Fully automated vehicles (AVs) have the potential to drive empty (without a passenger). For privately-owned AVs, such empty repositioning has the potential benefit of avoiding parking costs at their destination. AV owners could have their vehicle drop them off at their destination, then drive elsewhere to park. Although previous studies have considered the congestion effects of AVs repositioning to park at their owner’s residence, this study models the choice of parking location when AVs reposition away from the traveler’s destination. We model this behavior through a modified static traffic assignment with a logit model for destination choice, in which AV passenger-carrying trips can create a second empty repositioning trip to an alternate parking zone.

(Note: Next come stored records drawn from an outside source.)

(** What is signed and stored for a row. *)
Lemma eth_sign_spec (t : TaskID) (r0 r : eth_row) (tx : Tx) (n : Z) (a : eth_answer) (s s' : eth_sender) (p : eth_pc) :
  e_rows s !! t = Some r -> eth_sign t r0 tx n a s = (s', p) ->
  (s' = s /\ p = ERelease r0 false true) \/
  exists r' stx, s' = with_rows (<[t := r']> (e_rows s)) s /\ from_address r' = from_address r /\ unsigned_tx r' = unsigned_tx r /\
    send_success r' = send_success r /\ nonce r' = Some n /\ decoded r' = Some stx /\ Nonce stx = n /\ resigned n tx stx /\
    signed_hash r' = Some (TxHash stx) /\ update_send t (abs_row r') (abs_row <$> e_rows s) = Some (abs_row <$> e_rows s') /\
    (p = ESend r0 stx \/ p = ERelease r0 false true).
Proof.
  intros Hr. unfold eth_sign. destruct a as [| | | |key chain upd|]; try (intros [= <- <-]; by left).
  destruct (To tx) as [to|] eqn:Eto; [|intros [= <- <-]; by left].
  destruct (signTransaction key chain _) as [stx|] eqn:Es; [|intros [= <- <-]; by left].
  destruct (MarshalBinary stx) as [data|] eqn:Em; [|intros [= <- <-]; by left]. rewrite Hr.
  set (r' := mkEthRow _ _ _ _ _ _ _ _ _ _). destruct (update_eth t r' (e_rows s)) as [rs|] eqn:Eu; [|intros [= <- <-]; by left].
  apply update_eth_spec in Eu as [-> Eu]. intros E.
  assert (Nonce stx = n /\ resigned n tx stx) as [Hn Hc].
  { unfold signTransaction in Es. destruct key, chain; try done. split.
    - by rewrite (SignTx_nonce _ _ _ _ Es), NewTransaction_nonce.
    - by eexists to, _, _. }
  assert (decoded r' = Some stx) as Hd by (apply (Unmarshal_Marshal _ _ Em)).
  assert ((s' = s /\ p = ERelease r0 false true) \/ (s' = with_rows (<[t := r']> (e_rows s)) s /\ (p = ESend r0 stx \/ p = ERelease r0 false true))) as [?|[-> Hp]]
    by (destruct upd as [|[]| | |]; injection E as <- <-; auto); [by left|].
  right. exists r', stx. by split_and!.
Qed.

(** The result of the send, when the row is there. *)
Lemma eth_persist_spec (t : TaskID) (r0 r : eth_row) (err : option string) (a : eth_answer) (s s' : eth_sender) (p : eth_pc) :
  e_rows s !! t = Some r -> eth_persist t r0 err a s = (s', p) ->
  (s' = s /\ p = ERelease r0 false true) \/
  exists r' d e, s' = with_rows (<[t := r']> (e_rows s)) s /\ from_address r' = from_address r /\ unsigned_tx r' = unsigned_tx r /\
    nonce r' = nonce r /\ signed_tx r' = signed_tx r /\ signed_hash r' = signed_hash r /\
    send_success r' = Some (match err with None => true | Some _ => false end) /\
    update_send t (abs_row r') (abs_row <$> e_rows s) = Some (abs_row <$> e_rows s') /\ p = ERelease r0 d e /\ e = negb d.
Proof.
  intros Hr. unfold eth_persist. rewrite Hr. set (r' := mkEthRow _ _ _ _ _ _ _ _ _ _).
  destruct (update_eth t r' (e_rows s)) as [rs|] eqn:Eu; [|intros [= <- <-]; by left].
  apply update_eth_spec in Eu as [-> Eu]. intros E.
  assert ((s' = s /\ p = ERelease r0 false true) \/ exists d, s' = with_rows (<[t := r']> (e_rows s)) s /\ p = ERelease r0 d (negb d)) as [?|(d & -> & ->)]
    by (destruct a as [|[]| | | |]; injection E as <- <-; first [by left|right; by exists true|right; by exists false]); [by left|].
  right. exists r', d, (negb d). by split_and!.
Qed.

Lemma abs_at (t : TaskID) (p : eth_pc) (s : eth_sender) : abs (e_at t p s) = at_pc t (abs_pc p) (abs s).
Proof. unfold abs, e_at, at_pc. cbn. by rewrite fmap_insert. Qed.

Lemma abs_returns (t : TaskID) (s : eth_sender) : abs (e_returns t s) = returns t (abs s).
Proof. unfold abs, e_returns, returns. cbn. by rewrite fmap_delete. Qed.
(* ===== verification/CachedReader.v ===== *)
(** * Shared piece readers ([lib/cachedreader/cachedreader.go], [cache.go])

    Readers of pieces are expensive to open, so all users of a piece share one: it is
    kept in a cache, counted, and closed when the cache has dropped it and the last
    user is done.  The cache keeps a piece under the keys of its content id: one for
    an id of version 1, two for an id of version 2.

    Entries are objects on a heap; the goroutines of the users and the callbacks of
    the cache interleave at the critical sections of [pieceReaderCacheMu].  The cache
    is a library: it may drop any key at any time, and then calls back once for it. *)

From stdpp Require Import base gmap sets list strings.
From Stdlib Require Import ZArith Lia.
From S2P Require Import Prelude.

(** ** Keys *)

(** A content id: of a piece in version 1, in version 2 (with the version 1 form), or
    something else. *)
Inductive piece_cid := PieceCidV1 (s : string) | PieceCidV2 (s v1 : string) | NoPieceCid (s : string).

Definition getCacheKeys (c : piece_cid) : list string :=
  match c with
  | PieceCidV2 s v1 => [s; v1]
  | PieceCidV1 s => [s]
  | NoPieceCid _ => []
  end.

(** The library: a map from keys to the addresses of entries. *)
Abbreviation keys := (gmap string nat).

Fixpoint cache_Get (ks : list string) (m : keys) : option nat :=
  match ks with
  | [] => None
  | k :: ks' => match m !! k with Some e => Some e | None => cache_Get ks' m end
  end.

Definition cache_Set (ks : list string) (e : nat) (m : keys) : keys := foldl (fun m k => <[k := e]> m) m ks.

(** Dropping a key: the map, and the entry to call back for. *)
Definition cache_drop (k : string) (m : keys) : keys * list nat := (delete k m, match m !! k with Some e => [e] | None => [] end).

Fixpoint cache_Remove (ks : list string) (m : keys) : keys * list nat :=
  match ks with
  | [] => (m, [])
  | k :: ks' => let '(m1, l1) := cache_drop k m in let '(m2, l2) := cache_Remove ks' m1 in (m2, l1 ++ l2)
  end.

(** ** Entries *)

(** [cachedSectionReader]: [opened] is whether [reader] and [cancel] are set, [closes]
    counts the calls of [reader.Close]. *)
Record cachedSectionReader := mkEntry {
  pieceCid : piece_cid; refs : Z; expired : bool; ready : bool; err : bool; opened : bool; closes : nat }.

(** [cancel] and [reader.Close]: [None] is the panic of a nil [cancel]. *)
Definition close_reader (r : cachedSectionReader) : option cachedSectionReader :=
  if opened r then Some (mkEntry (pieceCid r) (refs r) (expired r) (ready r) (err r) (opened r) (S (closes r))) else None.

Definition with_refs (n : Z) (r : cachedSectionReader) : cachedSectionReader :=
  mkEntry (pieceCid r) n (expired r) (ready r) (err r) (opened r) (closes r).

(** [cachedSectionReader.Close] *)
Definition Close (r : cachedSectionReader) : option cachedSectionReader :=
  let r := with_refs (refs r - 1) r in
  if (refs r =? 0) && expired r then close_reader r else Some r.

(** [expireCallback] *)
Definition expireCallback (r : cachedSectionReader) : option cachedSectionReader :=
  let r := mkEntry (pieceCid r) (refs r) true (ready r) (err r) (opened r) (closes r) in
  if refs r <=? 0 then close_reader r else Some r.

(** ** [GetSharedPieceReader] and its users *)

(** A goroutine: it resolves the reader of a new entry, waits for one, uses one it was
    given, or is done. *)
Inductive user := Creating (e : nat) | WaitReady (e : nat) | Using (e : nat) | Gone.

Record shared := mkShared {
  cached : keys;                            (* pieceReaderCache *)
  heap : gmap nat cachedSectionReader;
  callbacks : list nat;                     (* callbacks that were not run yet *)
  users : list user;
  panicked : bool
}.

(** A call after the cache of errors has nothing: a hit counts the user, a miss makes
    an entry at a new address. *)
Definition get_shared (c : piece_cid) (fresh : nat) (s : shared) : option shared :=
  match cache_Get (getCacheKeys c) (cached s) with
  | Some e =>
      match heap s !! e with
      | Some r => Some (mkShared (cached s) (<[e := with_refs (refs r + 1) r]> (heap s)) (callbacks s) (users s ++ [WaitReady e]) (panicked s))
      | None => None
      end
  | None =>
      match heap s !! fresh with
      | None => Some (mkShared (cache_Set (getCacheKeys c) fresh (cached s)) (<[fresh := mkEntry c 1 false false false false 0]> (heap s))
                        (callbacks s) (users s ++ [Creating fresh]) (panicked s))
      | Some _ => None
      end
  end.

(** The reader was resolved: its fields are set and [ready] is closed. *)
Definition resolved (r : cachedSectionReader) : cachedSectionReader :=
  mkEntry (pieceCid r) (refs r) (expired r) true false true (closes r).

(** Or not: the keys are removed, the error is set and [ready] is closed; the count
    stays. *)
Definition failed (r : cachedSectionReader) : cachedSectionReader :=
  mkEntry (pieceCid r) (refs r) (expired r) true true (opened r) (closes r).

(** The result of [Close] or of a callback on an entry; a panic ends the process. *)
Definition put (e : nat) (o : option cachedSectionReader) (s : shared) : shared :=
  match o with
  | Some r => mkShared (cached s) (<[e := r]> (heap s)) (callbacks s) (users s) (panicked s)
  | None => mkShared (cached s) (heap s) (callbacks s) (users s) true
  end.

Definition set_user (i : nat) (u : user) (s : shared) : shared :=
  mkShared (cached s) (heap s) (callbacks s) (<[i := u]> (users s)) (panicked s).
(** C15: parked pieces are safe.  Let clients (deals, uploads, pulls, aggregations), fetches,
    clean-ups, repairs and crashes interleave in any way: a ref has its row, the counter of a
    row is the number of its refs, a valid index means one active row per piece, and a
    complete row has its data in storage, except a row that an upload of [mk20_upload.go] has
    marked although it had written the data under its own temporary row
    ([upload_misleads]).  No step but its own deletion takes a ref away: it stays, with its
    URL, on a row of the same piece, unless the step gives the temporary row of an upload its
    piece, or a repair joins a row that got its piece after the repair was planned. *)
Theorem parked_pieces_safe (index : bool) (w : park_world) (h : upload_history) : rtc world_step (empty_park index, no_uploads) (w, h) -> let d := w_park w in
  (forall n r, parked_piece_refs d !! n = Some r -> is_Some (parked_pieces d !! ref_piece_id r))
  /\ (forall id p, parked_pieces d !! id = Some p -> pp_ref_count p = Z.of_nat (refs_of id (parked_piece_refs d)))
  /\ (active_index d = true -> forall i j p q, parked_pieces d !! i = Some p -> parked_pieces d !! j = Some q -> pp_active p -> pp_active q -> key_of p = key_of q -> i = j)
  /\ (forall id p, parked_pieces d !! id = Some p -> pp_complete p = true -> id ∈ w_stored w \/ id ∈ misled h)
  /\ forall w' h' n, world_step (w, h) (w', h') -> ref_kept_but (named h' ∪ renamed_in_repair h') d (w_park w') n \/ w_park w' = delete_ref n d.
Proof.
  intros Hr d. assert (world_ok (renamed_in_repair h) (misled h) w) as Hw.
  { apply (rtc_invariant world_step (fun x => world_ok (renamed_in_repair x.2) (misled x.2) x.1) (fun x y Hx Hs => world_step_ok x.1 y.1 x.2 y.2 Hx ltac:(by destruct x, y)) _ _ Hr). apply empty_park_ok. }
  pose proof (wo_db _ _ _ Hw) as Hd. split; [intros n r Hn; by apply (ok_refs d Hd n r)|]. split; [apply (ok_count d Hd)|]. split; [apply (ok_unique d Hd)|].
  split; [apply (wo_stored _ _ _ Hw)|]. intros w' h' n Hs. by apply (world_refs_kept w w' h h').
Qed.
End World.

(** A piece of a client that was added, claimed, fetched and marked. *)
Definition ex_key : piece_key := ("piece"%string, 1024, true).
Definition ex_row (complete : bool) (t : option TaskID) : parked_piece := mkParked "piece" 1024 1000 complete t None true false 1.
Definition ex_park (complete : bool) (t : option TaskID) : park_db := mkParkDb {[1 := ex_row complete t]} {[1 := mkRef 1 (Some "http://client"%string) true]} 2 2 true.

The traffic assignment is formulated as a variational inequality. Numerical results on the Chicago sketch network show the effects of AV market penetration, fuel costs, and parking fees on the number of repositioning trips, as well as the impacts of repositioning trips on network congestion. Next, we study the problem of adjusting zone-specific parking costs to influence the repositioning behavior. In particular, when zones have asymmetric parking infrastructure costs, optimized parking fees combined with empty repositioning can encourage AVs to park at cheaper locations, thus reducing the land used for parking at zones with high land value. This network design problem is formulated as a bi-level program. Since it is bi-level and non-convex, a genetic algorithm is used to find a good solution. Results on the Sioux Falls test network show that the adjusted parking costs are effective at reducing the congestion caused by empty repositioning and encouraging more optimal parking choices for repositioning AVs.